Ces preuves de leur culture et de leurs zones d’utilisation constituent la base sur laquelle se fondent les plaintes territoriales. C’est ainsi que les Penan tentent d’obtenir des droits d’utilisation coutumiers. Ici, le Bruno Manser Fonds soutient les Penan au moyen du projet sur les droits coutumiers autochtones.
Cartographie
Le Bruno Manser Fonds fournit aux Penan le savoir nécessaire et l’équipement technique qui vont leur permettre de réaliser eux-mêmes les cartes de leurs terres. Ils mesurent de façon autonome leur espace vital au moyen du GPS (= global positioning System) et de cartes déjà existantes. Il n’en va pas uniquement de relever des coordonnées relatives à l’extension de leurs zones utilisées, mais aussi de relever les lieux de grande importance culturelle ou historique tels que sépultures ou terrains de chasse. Ainsi, les noms des rivières, montagnes, vallées, cols et rochers découlent fréquemment de situations historiques ou d’une tradition orale. La saisie cartographique de leur culture est un élément important du projet. Grâce au savoir spatial exceptionnel des Penan, depuis 2002 il a été possible de documenter notamment plus de 7000 éléments topographiques tels que rivières ou montagnes, mais aussi près de 2000 sites comme des lieux de sépultures ou d’anciens villages. Certaines des informations géographiques recueillies sont visibles dans le cadre du GéoPortail.
Tradition orale
Une autre partie importante est la documentation écrite de leur histoire, des traditions autochtones, de la langue ainsi que de leur exploitation spécifique de la forêt pluviale, à ce jour exclusivement transmises par voie orale. Pour ce faire, on s’adresse en particulier aux Penan plus âgés, on enregistre leurs réponses sur support vocal pour ensuite les transcrire puis les traduire en malais et en anglais.
Recherche historique
La recherche de littérature dans les archives et les bibliothèques de Suisse, d’Angleterre ainsi que de Malaisie et l’enquête comme l’interrogation de témoins complètent les possibilités de documentation mentionnées plus haut. Elles permettent de rassembler des preuves en faveur des efforts entrepris par les Penan afin d’affirmer leurs droits coutumiers.

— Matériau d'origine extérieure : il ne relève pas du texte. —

(** * Wavefront "extension" of exact matches (wavefront/wavefront_extend.c)

    A shallow embedding of the extension-and-termination engine of the
    wavefront alignment library: the two termination detectors, the packed
    (word-parallel) match kernel, the three diagonal-range drivers and the
    three orchestrators, followed by the properties proved about them.

    Conventions.
    - C [int] and [wf_offset_t] (a signed 32-bit integer) values are [Z];
      signed overflow is undefined in C, so no wrap-around is modelled and
      the arithmetic is the one of [Z].  The C remainder [%] is [Z.rem].
    - A [uint64_t] block is the [Z] in [0, 2^64) obtained by combining eight
      consecutive bytes in little-endian order (the byte order the kernel's
      trailing-zero count relies on).
    - A [char*] is a buffer together with a position in it; a read outside
      the buffer is an error ([None]).
    - [offsets] is the C array of a wavefront, indexed by the diagonal.
    - A function that can read out of bounds, or run a caller-supplied
      predicate for ever, returns an [option]; [None] is that failure. *)

From Stdlib Require Import ZArith Zquot List Lia Bool Permutation FunctionalExtensionality.
From coqutil Require Import Byte Word.LittleEndianList.
Import ListNotations.
Local Open Scope Z_scope.

(** ** The error monad of the embedding *)

Definition bind {A B : Type} (m : option A) (f : A -> option B) : option B :=
  match m with
  | Some x => f x
  | None => None
  end.

Notation "x <- m ;; k" := (bind m (fun x => k))
  (at level 61, m at next level, right associativity).
Notation "' p <- m ;; k" := (bind m (fun x => match x with p => k end))
  (at level 61, p pattern, m at next level, right associativity).

(** ** Macros of the headers *)

Definition wf_offset_t := Z.

(** Modelled from the spec: [WAVEFRONT_DIAGONAL] is a macro of the wavefront
    header, which is not among the sources.  Spec: "diagonal = horizontal
    position - vertical position". *)
Definition WAVEFRONT_DIAGONAL (h v : Z) : Z := h - v.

En conclusion, le projet de cartographie veille à ce que ce trésor culturel soit documenté et mis à disposition des Penan et d’autres personnes intéressées. En outre, il fournit la base pour l’acquisition de titres de propriété terrienne et offre aux Penan des moyens légaux pour lutter contre la disparition progressive de leur espace vital. Outre l’utilité pratique, les documents élaborés renforcent l’identité et la confiance en soi des Penan.